We’ll get to the alcoholism, but first, meet Laurel
Enter Laurel Lance, the character who’s just completely been through the ringer. Her backstory alone is morbid enough: five years prior to the series premiere, Laurel’s then-boyfriend (main character Oliver Queen) is presumed dead when his father’s boat drowns in the middle of the ocean. Her younger sister Sara is also presumed dead because it turns out that Oliver wasn’t the faithful boyfriend he appeared to be and brought her with him on this disastrous voyage. So in one adulterous blink of an eye, Laurel lost her boyfriend and her sister.
Fast-forward five years and it turns out Oliver’s actually alive and manages to return home after being stranded on an island for all those years. So, for the entirety of season one, Laurel is everyone’s least-liked character, parading around all self-righteous and indignant that her cheating ex-boyfriend is alive and her sister isn’t.
But, poor girl, in the season 1 finale, after finally being on okay terms with Oliver again, her new boyfriend, Tommy (who, coincidentally, is Oliver’s best friend), is tragically killed in a terrorist attack on the poverty-stricken part of their home of Starling City.
Hitting the bottle to hide from the hurt
Season 2 has shown Laurel’s quick descent to rock bottom. She begins to self-medicate on alcohol and pills, and whoever try to help her be damned. While some people would think losing her job to her dependency would be a wake-up call, it only drove Laurel further into the ground.

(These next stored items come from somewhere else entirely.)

Definition settle (t : nat) (j : job) (a : answer) (uuid : string) (now : time) (rnd : spec_float) (reconciled : Z)
    (w : world) : world :=
  let r := rec w in let e := answer_error a in
  match j with
  | JWrite KBegin _ | JWrite KPhase _ => with_task t None w
  | JWrite (KRestore rest) _ => with_task t (Some (TRestore rest)) w
  | JWrite (KFinal c) v =>
      let '(f, r) := finish_settle v c e now rnd r in note_fate f (OperationID v) (go t None r w)
  | JWrite (KRetry id p) _ =>
      let '(f, r) := retry_settle id p e now rnd r in note_fate f id (go t None r w)
  | JAudit ev => go t None (if bool_decide (e = None) then r else audit_failed ev now rnd r) w
  | JAuditRetry id p => go t None (audit_settle id p (negb (bool_decide (e = None))) now rnd r) w
  | JRegister id => go t None (register_settle id e now r) w
  | JHeartbeat id =>
      let '(n, r) := heartbeat_settle id e uuid now r in
      with_used (owner r) (go t (match n with Reregister => Some TReregister | Stop => None
                                 | Restore => Some (start (JUnknown id)) end) r w)
  | JUnknown _ => with_task t (match a with Ok ids => Some (TRestore ids) | Err _ => None end) w
  | JReconcile _ => go t None (reconcile_settle (negb (bool_decide (e = None))) reconciled now r) w
  | JCleanup => go t None (if bool_decide (e = None) then r else warnLocked "usage_cleanup_failed" now r) w
  end.

Definition step_job (e : job_event) (w : world) : option world :=
  let r := rec w in
  match e with
  | EClaim t =>
      match tasks w !! t with
      | Some (TJob j held (SClaim [])) => Some (with_task t (Some (TJob j held SCall)) w)
      | Some (TJob j held (SClaim (s :: todo))) =>
          match slot_take s r with
          | Some r => Some (go t (Some (TJob j (s :: held) (SClaim todo))) r w)
          | None => Some (with_task t (Some (TJob j held (SRelease (Err errNoWriteSlot)))) w)
          end
      | _ => None
      end
  | ECallStore t p now z =>
      match tasks w !! t with
      | Some (TJob j held SCall) =>
          let ends a := with_task t (Some (TJob j held (SRelease a))) in
          match z with
          | Fails e => if reconciles t w then None else Some (ends (Err (StoreErr e)) w)
          | Answers =>
              x ← store_call t j p now w;
              Some match x with Ok (d, ids) => ends (Ok ids) (with_db d w) | Err e => ends (Err (StoreErr e)) w end
          | Unheard e =>
              x ← store_call t j p now w;
              Some (ends (Err (StoreErr e)) match x with Ok (d, _) => with_db d w | Err _ => w end)
          end
      | _ => None
      end
  | ELock t id now =>
      match tasks w !! t, lock w with
      | Some (TJob (JReconcile self) _ SCall), None =>
          s ← reconcile_owner self id now (wdb w);
          Some (with_lock (Some (MkReconciling t id s None)) w)
      | _, _ => None
      end
  | ETracked t =>
      l ← lock w;
      if Nat.eqb (rt_task l) t && bool_decide (rt_state l = OwnerHealthy)
      then Some (with_lock (Some (MkReconciling t (rt_owner l) OwnerHealthy (Some (trackedOperations r)))) w) else None
  | EApply t skip limit now commits =>
      l ← lock w;
      if Nat.eqb (rt_task l) t && negb (bool_decide (rt_state l = OwnerHealthy /\ rt_tracked l = None)) then
        let d := if commits : bool
                 then (reconcile_apply cfg (rt_owner l) (rt_state l) (default [] (rt_tracked l)) skip limit now (wdb w)).2
                 else wdb w in
        Some (with_lock None (with_db d w))
      else None
  | ERelease t =>
      match tasks w !! t with
      | Some (TJob j (s :: held) (SRelease a)) => Some (go t (Some (TJob j held (SRelease a))) (slot_release s r) w)
      | Some (TJob j [] (SRelease a)) => Some (with_task t (Some (TJob j [] (released j a))) w)
      | _ => None
      end
  | EReport t now =>
      match tasks w !! t with
      | Some (TJob (JWrite k v) [] (SReport e)) =>
          Some (go t (Some (TJob (JWrite k v) [] (SSettle (Err e)))) (writeFailure (failure_reason k) now r) w)
      | _ => None
      end
  | ESettle t uuid now rnd reconciled =>
      match tasks w !! t with
      | Some (TJob j [] (SSettle a)) => Some (settle t j a uuid now rnd reconciled w)
      | _ => None
      end
  | EEnv p now x => env_step p now x w
  end.

Definition step (e : usage_event) (w : world) : option world :=
  match e with Work e => step_work e w | Job e => step_job e w end.

Fixpoint run (l : list usage_event) (w : world) : option world :=
  match l with [] => Some w | e :: l => match step e w with Some w => run l w | None => None end end.

Definition init (store audit : bool) (uuid : string) (o : Options) (d : db) : world :=
  MkWorld (NewRecorder store audit uuid o) ∅ ∅ d None {[uuid]} ∅ ∅ ∅.

(** The worlds a process can reach from its start on any keyed database. *)
Definition reachable (w : world) : Prop :=
  exists store audit uuid o d l, keyed d /\ run l (init store audit uuid o d) = Some w.

Lemma reachable_inv (P : world -> Prop) :
  (forall store audit uuid o d, keyed d -> P (init store audit uuid o d)) ->
  (forall e w w', P w -> step e w = Some w' -> P w') ->
  forall w, reachable w -> P w.
Proof.
  intros Hi Hs w (store & audit & uuid & o & d & l & Hd & Hr). specialize (Hi store audit uuid o d Hd).
  revert Hi Hr. generalize (init store audit uuid o d). induction l as [|e l IH]; intros w0 H0; [by intros [= <-]|].
  cbn [run]. destruct (step e w0) as [w1|] eqn:E; [|done]. by apply IH, (Hs e w0).
Qed.
End step.

(** ** A run

    A process registers, runs one command, and its final write commits but is never
    heard of, so the result waits in the retry queue. *)
Module Demo.
#[export] Instance json : usage := plain_json.
#[export] Instance audit : audit_json := { audit_size := fun _ => 50; audit_size_nonneg := fun _ => ltac:(done) }.

Definition cfg : UsageLogRepoConfig := NewUsageLogRepo (MkRepoConfig 0 0 0 0 0).
Definition options : Options :=
  MkOptions 0 0 0 0 0 0 0 0 0 0 0 0 0 0 0 (f64 0) (f64 0) (f64 0) (f64 0) (f64 0) (f64 0) 0 0.
Definition policy : UsagePolicy := WithDefaults (MkUsagePolicy 0 0 0).
Definition empty_db : db := MkDb ∅ ∅ 1 false.
Definition noon : time := 1000 * Day.
Definition user : Principal := MkPrincipal "jwt" (Some 1) "bob" None "" "" "admin" [] [] 0.

(** A goroutine claims [n] slots, calls the store, releases them and settles. *)
Definition write (t n : nat) (z : store_end) : list usage_event :=
  repeat (Job (EClaim t)) (S n) ++ [Job (ECallStore t policy noon z)] ++ repeat (Job (ERelease t)) (S n).
Definition settle_at (t : nat) : list usage_event := [Job (ESettle t "" noon (f64 0) 0)].

Definition events : list usage_event :=
  [Work (ERegister 1)] ++ write 1 2 Answers ++ settle_at 1 ++
  [Work (ENew "op1" "server.exec" "/exec" "r" "POST" "192.0.2.1:5" noon); Work (ECall "op1" (CPrincipal user));
   Work (EBegin 2 "op1"); Work (EBeginAdmit 2 noon)] ++ write 2 3 Answers ++ settle_at 2 ++
  [Work (EFinish 3 "op1" 200 (noon + Second)); Work (EFinishDecide 3 noon)] ++
  write 3 2 (Unheard ErrDeadlineExceeded) ++ [Job (EReport 3 noon)] ++ settle_at 3.

Definition start : world := init true true "own" options empty_db.
Definition final : world := default start (run cfg events start).

Lemma empty_keyed : keyed empty_db.
Proof. intros op r. cbn. by rewrite lookup_empty. Qed.

Lemma final_reachable : reachable cfg final.
Proof. exists true, true, "own", options, empty_db, events. split; [apply empty_keyed|]. by vm_compute. Qed.

Definition operation : Operation := default (NewOperation "" "" "" "" "" "" 0) (ops final !! "op1").
Definition in_history : UsageLog := default (row operation) (logs (wdb final) !! "op1").
End Demo.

Alcoholism is a serious problem not meant to be taken lightly, and I truly commend Arrow for the way it highlights the longevity of coping with both the disease and also the recovery process. Laurel’s alcoholic tendencies did not begin and end in one forty-eight minute episode. Instead, the show has made her struggle with self-medication a consistent sub-plot throughout the season. Bravo, Arrow for not downplaying the seriousness of dependency.